Dataset entries:
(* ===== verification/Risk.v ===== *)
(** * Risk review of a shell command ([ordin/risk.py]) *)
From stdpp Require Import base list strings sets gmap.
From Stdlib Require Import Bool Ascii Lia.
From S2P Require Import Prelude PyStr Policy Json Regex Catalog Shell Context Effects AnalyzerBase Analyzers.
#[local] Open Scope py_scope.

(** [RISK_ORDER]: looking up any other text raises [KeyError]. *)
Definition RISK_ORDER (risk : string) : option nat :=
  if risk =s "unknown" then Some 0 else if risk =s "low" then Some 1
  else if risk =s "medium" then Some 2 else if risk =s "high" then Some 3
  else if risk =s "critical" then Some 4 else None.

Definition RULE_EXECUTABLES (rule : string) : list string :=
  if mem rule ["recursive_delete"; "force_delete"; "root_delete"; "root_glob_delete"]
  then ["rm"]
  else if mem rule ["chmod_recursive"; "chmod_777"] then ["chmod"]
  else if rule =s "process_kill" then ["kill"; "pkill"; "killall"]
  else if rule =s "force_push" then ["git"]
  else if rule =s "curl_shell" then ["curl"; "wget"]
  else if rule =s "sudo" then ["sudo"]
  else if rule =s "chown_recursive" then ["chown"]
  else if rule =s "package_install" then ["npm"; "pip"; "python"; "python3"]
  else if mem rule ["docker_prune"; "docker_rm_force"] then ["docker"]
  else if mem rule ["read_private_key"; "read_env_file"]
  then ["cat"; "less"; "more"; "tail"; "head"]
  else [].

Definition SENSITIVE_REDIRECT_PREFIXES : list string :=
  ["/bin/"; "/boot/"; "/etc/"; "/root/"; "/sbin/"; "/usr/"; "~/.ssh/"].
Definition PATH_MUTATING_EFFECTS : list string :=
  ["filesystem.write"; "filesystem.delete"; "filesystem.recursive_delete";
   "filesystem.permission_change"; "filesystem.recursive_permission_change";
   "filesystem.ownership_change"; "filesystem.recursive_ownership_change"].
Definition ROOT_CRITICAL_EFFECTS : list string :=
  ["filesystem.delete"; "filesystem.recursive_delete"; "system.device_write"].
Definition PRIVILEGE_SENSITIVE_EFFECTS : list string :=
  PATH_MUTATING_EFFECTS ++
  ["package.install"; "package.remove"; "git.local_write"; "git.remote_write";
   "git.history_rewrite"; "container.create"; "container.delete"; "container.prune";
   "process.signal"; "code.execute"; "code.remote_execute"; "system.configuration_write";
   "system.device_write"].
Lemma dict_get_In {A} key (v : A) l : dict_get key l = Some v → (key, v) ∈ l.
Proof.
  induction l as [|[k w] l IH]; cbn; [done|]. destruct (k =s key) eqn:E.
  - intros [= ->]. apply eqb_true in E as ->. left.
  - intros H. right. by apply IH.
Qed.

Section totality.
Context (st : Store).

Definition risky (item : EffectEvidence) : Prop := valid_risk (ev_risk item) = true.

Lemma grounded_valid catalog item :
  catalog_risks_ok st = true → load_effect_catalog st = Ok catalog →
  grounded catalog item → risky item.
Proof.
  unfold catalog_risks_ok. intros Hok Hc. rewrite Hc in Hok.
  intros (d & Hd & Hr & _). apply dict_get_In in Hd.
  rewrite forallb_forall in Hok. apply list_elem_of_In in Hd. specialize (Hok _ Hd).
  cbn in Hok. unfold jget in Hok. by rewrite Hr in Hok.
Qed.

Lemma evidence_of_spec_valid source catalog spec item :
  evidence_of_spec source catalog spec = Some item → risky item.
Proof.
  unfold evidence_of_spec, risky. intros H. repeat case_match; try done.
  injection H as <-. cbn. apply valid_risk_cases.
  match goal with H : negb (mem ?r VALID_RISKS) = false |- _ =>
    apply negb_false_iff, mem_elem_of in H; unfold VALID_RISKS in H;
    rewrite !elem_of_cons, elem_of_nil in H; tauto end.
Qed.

▶ _Task instructions_
Print out all of the data above word for word.

▶ _Expected answer_
(* ===== verification/Risk.v ===== *)
(** * Risk review of a shell command ([ordin/risk.py]) *)
From stdpp Require Import base list strings sets gmap.
From Stdlib Require Import Bool Ascii Lia.
From S2P Require Import Prelude PyStr Policy Json Regex Catalog Shell Context Effects AnalyzerBase Analyzers.
#[local] Open Scope py_scope.

(** [RISK_ORDER]: looking up any other text raises [KeyError]. *)
Definition RISK_ORDER (risk : string) : option nat :=
  if risk =s "unknown" then Some 0 else if risk =s "low" then Some 1
  else if risk =s "medium" then Some 2 else if risk =s "high" then Some 3
  else if risk =s "critical" then Some 4 else None.

Definition RULE_EXECUTABLES (rule : string) : list string :=
  if mem rule ["recursive_delete"; "force_delete"; "root_delete"; "root_glob_delete"]
  then ["rm"]
  else if mem rule ["chmod_recursive"; "chmod_777"] then ["chmod"]
  else if rule =s "process_kill" then ["kill"; "pkill"; "killall"]
  else if rule =s "force_push" then ["git"]
  else if rule =s "curl_shell" then ["curl"; "wget"]
  else if rule =s "sudo" then ["sudo"]
  else if rule =s "chown_recursive" then ["chown"]
  else if rule =s "package_install" then ["npm"; "pip"; "python"; "python3"]
  else if mem rule ["docker_prune"; "docker_rm_force"] then ["docker"]
  else if mem rule ["read_private_key"; "read_env_file"]
  then ["cat"; "less"; "more"; "tail"; "head"]
  else [].

Definition SENSITIVE_REDIRECT_PREFIXES : list string :=
  ["/bin/"; "/boot/"; "/etc/"; "/root/"; "/sbin/"; "/usr/"; "~/.ssh/"].
Definition PATH_MUTATING_EFFECTS : list string :=
  ["filesystem.write"; "filesystem.delete"; "filesystem.recursive_delete";
   "filesystem.permission_change"; "filesystem.recursive_permission_change";
   "filesystem.ownership_change"; "filesystem.recursive_ownership_change"].
Definition ROOT_CRITICAL_EFFECTS : list string :=
  ["filesystem.delete"; "filesystem.recursive_delete"; "system.device_write"].
Definition PRIVILEGE_SENSITIVE_EFFECTS : list string :=
  PATH_MUTATING_EFFECTS ++
  ["package.install"; "package.remove"; "git.local_write"; "git.remote_write";
   "git.history_rewrite"; "container.create"; "container.delete"; "container.prune";
   "process.signal"; "code.execute"; "code.remote_execute"; "system.configuration_write";
   "system.device_write"].
Lemma dict_get_In {A} key (v : A) l : dict_get key l = Some v → (key, v) ∈ l.
Proof.
  induction l as [|[k w] l IH]; cbn; [done|]. destruct (k =s key) eqn:E.
  - intros [= ->]. apply eqb_true in E as ->. left.
  - intros H. right. by apply IH.
Qed.

Section totality.
Context (st : Store).

Definition risky (item : EffectEvidence) : Prop := valid_risk (ev_risk item) = true.

Lemma grounded_valid catalog item :
  catalog_risks_ok st = true → load_effect_catalog st = Ok catalog →
  grounded catalog item → risky item.
Proof.
  unfold catalog_risks_ok. intros Hok Hc. rewrite Hc in Hok.
  intros (d & Hd & Hr & _). apply dict_get_In in Hd.
  rewrite forallb_forall in Hok. apply list_elem_of_In in Hd. specialize (Hok _ Hd).
  cbn in Hok. unfold jget in Hok. by rewrite Hr in Hok.
Qed.

Lemma evidence_of_spec_valid source catalog spec item :
  evidence_of_spec source catalog spec = Some item → risky item.
Proof.
  unfold evidence_of_spec, risky. intros H. repeat case_match; try done.
  injection H as <-. cbn. apply valid_risk_cases.
  match goal with H : negb (mem ?r VALID_RISKS) = false |- _ =>
    apply negb_false_iff, mem_elem_of in H; unfold VALID_RISKS in H;
    rewrite !elem_of_cons, elem_of_nil in H; tauto end.
Qed.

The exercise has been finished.